Abstract Title: Birth Tourism and Biopolitical Governance:Mainland Pregnant Women in Hong Kong
Author(s):
Tsung-Yi Michelle Huang, Prof.* - Dept. of Geography, National Taiwan University
Abstract:
This paper considers Hong Kong's governance of two types of mainland pregnant women (spouses of Hong Kong citizens and spouses of non-nationals of Hong Kong) in an attempt to understand the translocal governmentality and meanings of citizenship implicated in the phenomena of birth tourism and circular marriage migration. I will borrow Michel Foucault's concept of biopolitics to examine Hong Kong's governance of mainland pregnant women as an effect of biopolitics whereby the state regulates the conduct of subjects as a population and as individuals to ensure security and prosperity for the nation as a whole (Foucault 1978).
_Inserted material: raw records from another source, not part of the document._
(** *** The refresh timer *)

Lemma apply_filter_sched (s : app) :
  sched (state_of (apply_filter iso s)) = sched s.
Proof.
  destruct (apply_filter_returns s) as (out & _ & ->). reflexivity.
Qed.

Lemma append_rows_sched (coins : list Fetch.json) (s : app) :
  sched (state_of (append_rows coins s)) = sched s.
Proof.
  revert s. induction coins as [|coin coins IH]; intros s; cbn; [reflexivity|].
  destruct (row_of_coin coin); [|reflexivity]. now rewrite IH.
Qed.

(** [refresh] does not touch the scheduler, also when it raises. *)
Lemma refresh_sched (limit : option Z) (w : Fetch.get_result) (s : app) :
  sched (state_of (refresh iso limit w s)) = sched s.
Proof.
  unfold refresh. destruct limit as [n|]; [|reflexivity].
  destruct (Fetch.fetch_listings w) as [out shown].
  destruct out as [data|e]; [|reflexivity].
  unfold alloc. destruct (iterate data) as [coins|]; [|reflexivity].
  match goal with |- context [append_rows coins ?s1] =>
    pose proof (append_rows_sched coins s1) as HA;
    destruct (append_rows coins s1) as [s2|s2] end; cbn [bind state_of] in *.
  - now rewrite apply_filter_sched, HA.
  - exact HA.
Qed.

Lemma cancelled_timers (s : app) (id : nat) :
  one_timer s -> after_id s = Some id -> delete id (timers s) = ∅.
Proof.
  intros [H | (id' & ms & Ha & Ht)] A; rewrite ?H, ?Ht.
  - apply delete_empty.
  - assert (id' = id) as -> by congruence. apply delete_singleton_eq.
Qed.

(** What one [apply_auto_refresh] leaves. *)
Lemma apply_auto_refresh_leaves (auto : option Z) (s : app) :
  one_timer s ->
  let ms := match auto with Some ms => ms | None => 0 end in
  (0 < ms ->
   after_id (apply_auto_refresh auto s) = Some (next_after s)
   /\ timers (apply_auto_refresh auto s) = {[next_after s := ms]})
  /\ (ms <= 0 ->
      after_id (apply_auto_refresh auto s) = None
      /\ timers (apply_auto_refresh auto s) = ∅).
Proof.
  intros Inv ms. unfold apply_auto_refresh. fold ms.
  assert (Hclear :
    exists s1, (match after_id s with
                | Some id => with_after_id None (after_cancel id s)
                | None => s
                end) = s1
               /\ after_id s1 = None /\ timers s1 = ∅
               /\ next_after s1 = next_after s).
  { destruct (after_id s) as [id|] eqn:A.
    - eexists. split; [reflexivity|]. cbn.
      split; [reflexivity|]. split; [|reflexivity].
      now apply cancelled_timers.
    - exists s. split; [reflexivity|]. split; [exact A|]. split; [|reflexivity].
      destruct Inv as [H | (id' & ms' & Ha & _)]; [exact H | congruence]. }
  destruct Hclear as (s1 & -> & A1 & T1 & N1). split.
  - intros Hms. apply Z.ltb_lt in Hms. rewrite Hms. cbn.
    rewrite T1, N1. split; [reflexivity | apply insert_empty].
  - intros Hms. apply Z.ltb_ge in Hms. rewrite Hms. now split.
Qed.

Lemma apply_auto_refresh_one_timer (auto : option Z) (s : app) :
  one_timer s -> one_timer (apply_auto_refresh auto s).
Proof.
  intros Inv. destruct (apply_auto_refresh_leaves auto s Inv) as [Hpos Hneg].
  destruct (Z_lt_le_dec 0 (match auto with Some ms => ms | None => 0 end))
    as [L|L].
  - right. destruct (Hpos L) as [A T]. eauto.
  - left. now destruct (Hneg L).
Qed.

Lemma fire_one_timer (id : nat) (limit : option Z) (w : Fetch.get_result)
    (s : app) :
  one_timer s -> one_timer (state_of (fire iso id limit w s)).
Proof.
  intros Inv. unfold fire. destruct (timers s !! id) as [ms|] eqn:T; [|exact Inv].
  assert (Hdel : delete id (timers s) = ∅).
  { destruct Inv as [H | (id' & ms' & Ha & Ht)].
    - rewrite H. apply delete_empty.
    - rewrite Ht in T |- *. apply lookup_singleton_Some in T as [-> _].
      apply delete_singleton_eq. }
  pose proof (refresh_sched limit w (after_cancel id s)) as HS.
  destruct (refresh iso limit w (after_cancel id s)) as [s1|s1];
    cbn [bind state_of] in *; unfold sched in HS; cbn in HS;
    injection HS as HA HT HN.
  - right. exists (next_after s1), ms. cbn. split; [reflexivity|].
    rewrite HT, Hdel. apply insert_empty.
  - left. now rewrite HT.
Qed.

Lemma one_timer_sched (s s' : app) :
  sched s' = sched s -> one_timer s -> one_timer s'.
Proof.
  unfold sched, one_timer. intros [= -> -> _]. exact id.
Qed.

Lemma run_one_timer (evs : list event) (s : app) :
  one_timer s -> one_timer (run iso evs s).
Proof.
  revert s. induction evs as [|ev evs IH]; intros s Inv; [exact Inv|].
  cbn [run List.fold_left]. apply IH.
  destruct ev as [auto | id limit w | limit w | col | text]; cbn [step].
  - now apply apply_auto_refresh_one_timer.
  - now apply fire_one_timer.
  - eapply one_timer_sched; [apply refresh_sched | exact Inv].
  - eapply one_timer_sched; [|exact Inv].
    unfold sort_by. now rewrite apply_filter_sched.
  - eapply one_timer_sched; [|exact Inv].
    now rewrite apply_filter_sched.
Qed.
Different narrative representations of mainland pregnant women will be juxtaposed in order to critically understand the government's and the market's hegemonic discourses of these women (both as tourists and as non-nationals). Accordingly, this paper will obtain different narratives and viewpoints through in-depth interviews and questionnaire survey conducted on related blogs: including translocal birth experiences provided by two types of mainland pregnant women and intermediary mechanism integral to mainland pregnant women's procreative right such as birth tourism agents, health care practitioners of both public and private hospitals, human rights activists, social workers, as well as protestors of mainland pregnant women's entry into Hong Kong. Through a comparison amongst different forms of narrating mainland pregnant women, this paper aims to foreground the subject experiences and social imaginations absent in the mainstream mainland pregnancy discourse constructed by the government and the market.